In one of his first films, The Luck of Ginger Coffey (1964), an unrelenting adaptation of Brian Moore's novel about an unfulfilled Irishman in Montreal, Kershner didn't turn Moore's tale of despair into the inspirational story of a proud man who can't find his place in the world. Like Moore, he delved into James 'Ginger' Coffey's darkest frustrations where his self-destruction and selfless pride resided. Both Robert Shaw in the lead, and Mary Ure as his wife, Veronica, turned dramatic gloom into the revelation of two sparring marital partners reaching revelation too late. Kershner would return to this theme in Loving (1970) where George Segal and Eva Marie Saint play a middle-class married couple blinded by the routine of their roles as parents and partners. Where Segal's husband hides his insecurities in a series of affairs, Eva Marie Saint becomes consumed by domesticity. What separates Loving from most other movies about romantic discord is that their eventual confrontation with the reality of their married life isn't met with condescending scorn (as the couple in American Beauty would be years later). Kershner's compassion for human frailty was coupled with his strong curiosity about how human nature worked.

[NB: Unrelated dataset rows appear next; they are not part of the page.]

(** X11: a run of [main] in which no external call fails and that
    returns has these events, in this order: the start of the backend,
    the four progress messages of the encoding and the correlation,
    the message and the opening of [OUT_FILE_PATH_STRING], writes
    only, the closing of the file, the last message, and the shutdown
    of the backend. *)
Theorem main_events_when_nothing_fails
    (B : Backend) (fails : oracle) (parsed : H2OFrame) :
  (forall s, fails s = false) ->
  outcome (main B fails parsed) = OK tt ->
  main B fails parsed =
  ([EvInit; EvPrint "Encoding enums ..."; EvPrint "Done.";
    EvPrint "Calculating Pearson correlations ..."; EvPrint "Done.";
    EvPrint "Writing GDF file ..."; EvOpen OUT_FILE_PATH_STRING] ++
   map EvWrite (written (trace (main B fails parsed))) ++
   [EvClose; EvPrint "Done."; EvShutdown], OK tt).
Proof.
  intros Hup Hok.
  destruct (main_returns_inv B fails parsed Hup Hok)
    as (fr & enc & st & sel & df & _ & _ & _ & Ecor & Emain).
  destruct (cor_frame_inv B sel df Ecor) as (_ & Hsq & _).
  pose proof (write_gdf_trace_shape fails df OUT_FILE_PATH_STRING
                CORR_THRESHOLD (Hup StOpen)) as Ht.
  rewrite (write_gdf_ok fails df OUT_FILE_PATH_STRING CORR_THRESHOLD
             (Hup StOpen) Hsq) in Ht.
  assert (Hw : written (trace (main B fails parsed)) =
               written (trace (write_gdf fails df OUT_FILE_PATH_STRING
                                 CORR_THRESHOLD))).
  { rewrite Emain. unfold trace at 1. cbn [fst app written].
    rewrite written_app. cbn [written]. now rewrite app_nil_r. }
  rewrite Hw. rewrite Emain at 1. rewrite Ht at 1.
  cbn [app]. rewrite <- app_assoc. reflexivity.
Qed.

Lemma main_events_when_nothing_fails_witness :
  (forall s, no_failure s = false) /\
  outcome (main demo_backend no_failure comma_frame) = OK tt /\
  main demo_backend no_failure comma_frame =
  ([EvInit; EvPrint "Encoding enums ..."; EvPrint "Done.";
    EvPrint "Calculating Pearson correlations ..."; EvPrint "Done.";
    EvPrint "Writing GDF file ..."; EvOpen OUT_FILE_PATH_STRING] ++
   map EvWrite (written (trace (main demo_backend no_failure comma_frame))) ++
   [EvClose; EvPrint "Done."; EvShutdown], OK tt).
Proof.
  split; [reflexivity|]. split; [vm_compute; reflexivity|].
  apply (main_events_when_nothing_fails demo_backend no_failure comma_frame);
    [reflexivity | vm_compute; reflexivity].
Defined.

(** ** What main raises by itself *)







Example main_open_fails :
  main demo_backend open_fails comma_frame =
  ([EvInit; EvPrint "Encoding enums ..."; EvPrint "Done.";
    EvPrint "Calculating Pearson correlations ..."; EvPrint "Done.";
    EvPrint "Writing GDF file ..."], Raise (BackendError StOpen)).
Proof. vm_compute. reflexivity. Qed.

(* ================================================================== *)
(** * The graph is well formed                                         *)
(* ================================================================== *)

Lemma written_write_node_labels (df : DataFrame) :
  written (trace (write_node_labels df)) =
    map node_line_of (firstn (shape0 df) (enumerate (columns df))) /\
  outcome (write_node_labels df) =
    if (shape0 df <=? shape1 df)%nat then OK tt else Raise IndexError.
Proof.
  destruct (write_node_labels_from df (shape0 df) [] (columns df) eq_refl)
    as [Hw Ho].
  cbn [List.length] in Hw, Ho. fold (enumerate (columns df)) in Hw.
  unfold write_node_labels, range. rewrite Nat.sub_0_r. split; assumption.
Qed.

Lemma firstn_seq_le (n a len : nat) :
  n <= len -> firstn n (seq a len) = seq a n.
Proof.
  revert a len. induction n as [|n IH]; intros a [|len] H; simpl;
    try reflexivity; try lia.
  f_equal. apply IH. lia.
Qed.

Lemma in_firstn_enumerate {A} (l : list A) (n i : nat) :
  i < n -> n <= List.length l ->
  exists x, In (i, x) (firstn n (enumerate l)).
Proof.
  intros Hi Hn. unfold enumerate.
  rewrite combine_firstn, firstn_seq_le by lia.
  assert (E : List.length (firstn n l) = n) by (rewrite length_firstn; lia).
  replace (seq 0 n) with (seq 0 (List.length (firstn n l))) by now rewrite E.
  fold (enumerate (firstn n l)). apply in_enumerate_lt. lia.
Qed.
(** C5.  Each of the five operator methods of [Formula] builds a Formula
    that evaluates [self], then the other operand, and applies its own
    operator to the two values in that order; each of the five reflected
    methods builds one that evaluates the other operand, then [self], and
    applies its own operator to the two values in that order (the other
    operand is the left one).  So for each operator sign and each pair of
    operands of which one at least is a Formula, the Formula the expression
    [x op y] builds evaluates [x], then [y] in the state [x] left, and
    applies the operator to the two values in that order; an exception of
    [x] ends the evaluation before [y] is evaluated.  [const(2) + const(3)]
    evaluates to 5 on every character, [const(2) - const(3)] and
    [2 - const(3)] to -1, [const(7) // const(2)] and [7 // const(2)] to 3,
    and [var("level") * const(4)] to four times the integer the variable
    evaluates to. *)
Theorem operator_spec (get_variable : string → M value) (op : operator)
    (x y : operand) (s : State) :
  match binary op x y with
  | None => ∃ v w, x = Constant v ∧ y = Constant w
  | Some F =>
      Formula_call get_variable F s =
        match operand_call get_variable x s with
        | None => None
        | Some (Raise e, s1) => Some (Raise e, s1)
        | Some (Ok a, s1) =>
            match operand_call get_variable y s1 with
            | None => None
            | Some (Raise e, s2) => Some (Raise e, s2)
            | Some (Ok b, s2) => Some (apply_operator op a b, s2)
            end
        end
  end
  ∧ (∀ fuel, Formula_eval fuel
               (Formula_add (Formula_const (VInt 2))
                  (Callable (Formula_const (VInt 3)))) s
             = Some (Ok (VInt 5), s))
  ∧ (∀ fuel level n s',
       Character_get_variable fuel "level" s = Some (Ok level, s') →
       as_int level = Some n →
       Formula_eval fuel
         (Formula_mul (Formula_var "level")
            (Callable (Formula_const (VInt 4)))) s
       = Some (Ok (VInt (4 * n)), s'))
  ∧ (∀ self value,
       Formula_call get_variable (Formula_add self value) s
       = applied get_variable add (Callable self) value s
       ∧ Formula_call get_variable (Formula_sub self value) s
         = applied get_variable sub (Callable self) value s
       ∧ Formula_call get_variable (Formula_mul self value) s
         = applied get_variable mul (Callable self) value s
       ∧ Formula_call get_variable (Formula_truediv self value) s
         = applied get_variable truediv (Callable self) value s
       ∧ Formula_call get_variable (Formula_floordiv self value) s
         = applied get_variable floordiv (Callable self) value s)
  ∧ (∀ self value,
       Formula_call get_variable (Formula_radd self value) s
       = applied get_variable add value (Callable self) s
       ∧ Formula_call get_variable (Formula_rsub self value) s
         = applied get_variable sub value (Callable self) s
       ∧ Formula_call get_variable (Formula_rmul self value) s
         = applied get_variable mul value (Callable self) s
       ∧ Formula_call get_variable (Formula_rtruediv self value) s
         = applied get_variable truediv value (Callable self) s
       ∧ Formula_call get_variable (Formula_rfloordiv self value) s
         = applied get_variable floordiv value (Callable self) s)
  ∧ (∀ fuel,
       Formula_eval fuel
         (Formula_sub (Formula_const (VInt 2))
            (Callable (Formula_const (VInt 3)))) s
       = Some (Ok (VInt (-1)), s)
       ∧ Formula_eval fuel
           (Formula_rsub (Formula_const (VInt 3)) (Constant (VInt 2))) s
         = Some (Ok (VInt (-1)), s)
       ∧ Formula_eval fuel
           (Formula_floordiv (Formula_const (VInt 7))
              (Callable (Formula_const (VInt 2)))) s
         = Some (Ok (VInt 3), s)
       ∧ Formula_eval fuel
           (Formula_rfloordiv (Formula_const (VInt 2)) (Constant (VInt 7))) s
         = Some (Ok (VInt 3), s)
       ∧ Formula_eval fuel
           (Formula_radd (Formula_const (VInt 3)) (Constant (VInt 2))) s
         = Some (Ok (VInt 5), s)
       ∧ Formula_eval fuel
           (Formula_rmul (Formula_const (VInt 3)) (Constant (VInt 2))) s
         = Some (Ok (VInt 6), s)
       ∧ Formula_eval fuel
           (Formula_floordiv (Formula_const (VInt 7)) (Constant (VInt 0))) s
         = Some (Raise ZeroDivisionError, s)).
Proof.
  split; [|split; [|split; [|split; [|split]]]].
  - destruct x as [f|v], y as [g|w].
    + destruct op; exact (Formula_operator_applied get_variable f _ _ s).
    + destruct op; exact (Formula_operator_applied get_variable f _ _ s).
    + destruct op; exact (Formula_roperator_applied get_variable g _ _ s).
    + simpl. eauto.
  - intros fuel. reflexivity.
  - intros fuel level n s' E A. unfold Formula_eval. simpl.
    rewrite bind_Some. fold (Character_get_variable fuel "level").
    rewrite E. simpl. unfold lift, apply_operator. rewrite A. simpl.
    rewrite bind_Some. simpl. by rewrite (Z.mul_comm n 4).
  - intros self value. repeat split; apply Formula_operator_applied.
  - intros self value. repeat split; apply Formula_roperator_applied.
  - intros fuel. repeat split.
Qed.
(** * Batch reservation and expiry-risk engines of the pharmacy POS

    A shallow embedding of [app/services/inventory_service.py] and
    [app/services/expiry_service.py], with the parts of the models and of the
    configuration they read.

    Modelling conventions.
    - Python [int] is [Z]; a [date] is its day ordinal, a [Z], so that
      [(d1 - d2).days] is a subtraction.
    - [Decimal] and [float] values are exact rationals [Q]: every float
      operation is read as the exact operation it approximates.
    - A table is a finite map from the primary key [id] to the row; a query
      without ORDER BY yields the rows by ascending primary key.
    - ORM objects are shared and mutable: a list of query results is a list of
      primary keys, and attribute reads and writes go through the table. *)

From Stdlib Require Import ZArith QArith Qminmax Qround Lia Lqa.
From stdpp Require Import gmap strings pretty list sorting fin_maps.

Local Open Scope string_scope.
Local Open Scope Z_scope.

(** ** Configuration ([app/config.py]) *)

Record Settings := {
  expiry_alert_6_months : Z;
  expiry_alert_3_months : Z;
  expiry_alert_1_month : Z;
  expiry_alert_1_week : Z
}.

Definition default_settings : Settings := {|
  expiry_alert_6_months := 180;
  expiry_alert_3_months := 90;
  expiry_alert_1_month := 30;
  expiry_alert_1_week := 7
|}.

(** ** Models ([app/models/inventory.py], [app/models/product.py]) *)

Inductive MovementType :=
  | PURCHASE | SALE | ADJUSTMENT | RETURN | EXPIRED | DAMAGED | TRANSFER.

Record InventoryBatch := {
  batch_number : string;
  initial_quantity : Z;
  current_quantity : Z;
  reserved_quantity : Z;
  cost_per_unit : Q;
  selling_price_per_unit : Q;
  expiry_date : Z;
  is_active : bool;
  is_expired : bool;
  product_id : Z
}.

Record Product := {
  name : string;
  product_is_active : bool;
  is_controlled_substance : bool
}.

Record StockMovement := {
  movement_type : MovementType;
  movement_quantity : Z;
  unit_cost : option Q;
  reference_number : option string;
  notes : option string;
  movement_product_id : Z;
  movement_batch_id : option Z;
  user_id : Z
}.

(** Field updates of a batch object. *)
Definition set_reserved_quantity (r : Z) (b : InventoryBatch) : InventoryBatch :=
  {| batch_number := batch_number b; initial_quantity := initial_quantity b;
     current_quantity := current_quantity b; reserved_quantity := r;
     cost_per_unit := cost_per_unit b;
     selling_price_per_unit := selling_price_per_unit b;
     expiry_date := expiry_date b; is_active := is_active b;
     is_expired := is_expired b; product_id := product_id b |}.

Definition set_current_quantity (c : Z) (b : InventoryBatch) : InventoryBatch :=
  {| batch_number := batch_number b; initial_quantity := initial_quantity b;
     current_quantity := c; reserved_quantity := reserved_quantity b;
     cost_per_unit := cost_per_unit b;
     selling_price_per_unit := selling_price_per_unit b;
     expiry_date := expiry_date b; is_active := is_active b;
     is_expired := is_expired b; product_id := product_id b |}.

Definition set_is_expired (e : bool) (b : InventoryBatch) : InventoryBatch :=
  {| batch_number := batch_number b; initial_quantity := initial_quantity b;
     current_quantity := current_quantity b;
     reserved_quantity := reserved_quantity b;
     cost_per_unit := cost_per_unit b;
     selling_price_per_unit := selling_price_per_unit b;
     expiry_date := expiry_date b; is_active := is_active b;
     is_expired := e; product_id := product_id b |}.

(** [InventoryBatch.available_quantity] *)
Definition available_quantity (b : InventoryBatch) : Z :=
  current_quantity b - reserved_quantity b.

(** The session: the two tables and the audit trail, oldest movement first. *)
Record Session := {
  batches : gmap Z InventoryBatch;
  products : gmap Z Product;
  movements : list StockMovement
}.

Definition with_batches (bs : gmap Z InventoryBatch) (db : Session) : Session :=
  {| batches := bs; products := products db; movements := movements db |}.

Definition add_movement (m : StockMovement) (db : Session) : Session :=
  {| batches := batches db; products := products db;
     movements := movements db ++ [m] |}.

(** ** Expiry classification ([ExpiryService]) *)

Inductive ExpiryAlertLevel := CRITICAL | HIGH | MEDIUM | LOW | INFO.

#[global] Instance ExpiryAlertLevel_eq_dec : EqDecision ExpiryAlertLevel.
Proof. solve_decision. Defined.

(** [ExpiryAlertLevel.value] *)
Definition level_value (l : ExpiryAlertLevel) : string :=
  match l with
  | CRITICAL => "critical"
  | HIGH => "high"
  | MEDIUM => "medium"
  | LOW => "low"
  | INFO => "info"
  end.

In The Return of a Man Called Horse (1976), the sequel to A Man Called Horse (1970), Kershner expands on the theme of the original western. A Man Called Horse told the story of a British aristocrat John Morgan (Richard Harris), who gets captured on an American hunting trip by the Lakota Sioux Yellow Hand tribe. Over time, he becomes one of them until he decides at the end to return home. Kershner picks up the story after Morgan departs and the Sioux are driven off their sacred burial ground by trappers and their Indian cohorts leaving them spiritually lost and defeated. Their exile is powerfully contrasted with Morgan's own estrangement from his own culture. Sitting in his castle estate surrounded by the artifacts of his former life as a Sioux, he realizes that he now has no true home among his own class. So he returns to America to find that many of tribe have been massacred and the survivors put into lives of slavery. When asked by the exiled Sioux why he returned, Morgan tells them that there was "an empty place in my soul that I couldn't forget." The Return of a Man Called Horse addresses, in the context of an action western, that empty place in the soul plus the complex task of fulfilling it. The Return of a Man Called Horse is about the spiritual rebirth of both the Sioux and John Morgan. While Kevin Costner would trade on this same idea in his later Dances With Wolves (1990), Kershner's film is in every way the superior one. What Costner does is merely reverse the stereotype of the savage Indian versus the noble white settler. In his picture, we are the savage race while the indigenous culture gets infantilized into nobility. Kershner's picture is about spiritual renewal where Morgan and the Sioux both make tribal sacrifices in order to rediscover their roots.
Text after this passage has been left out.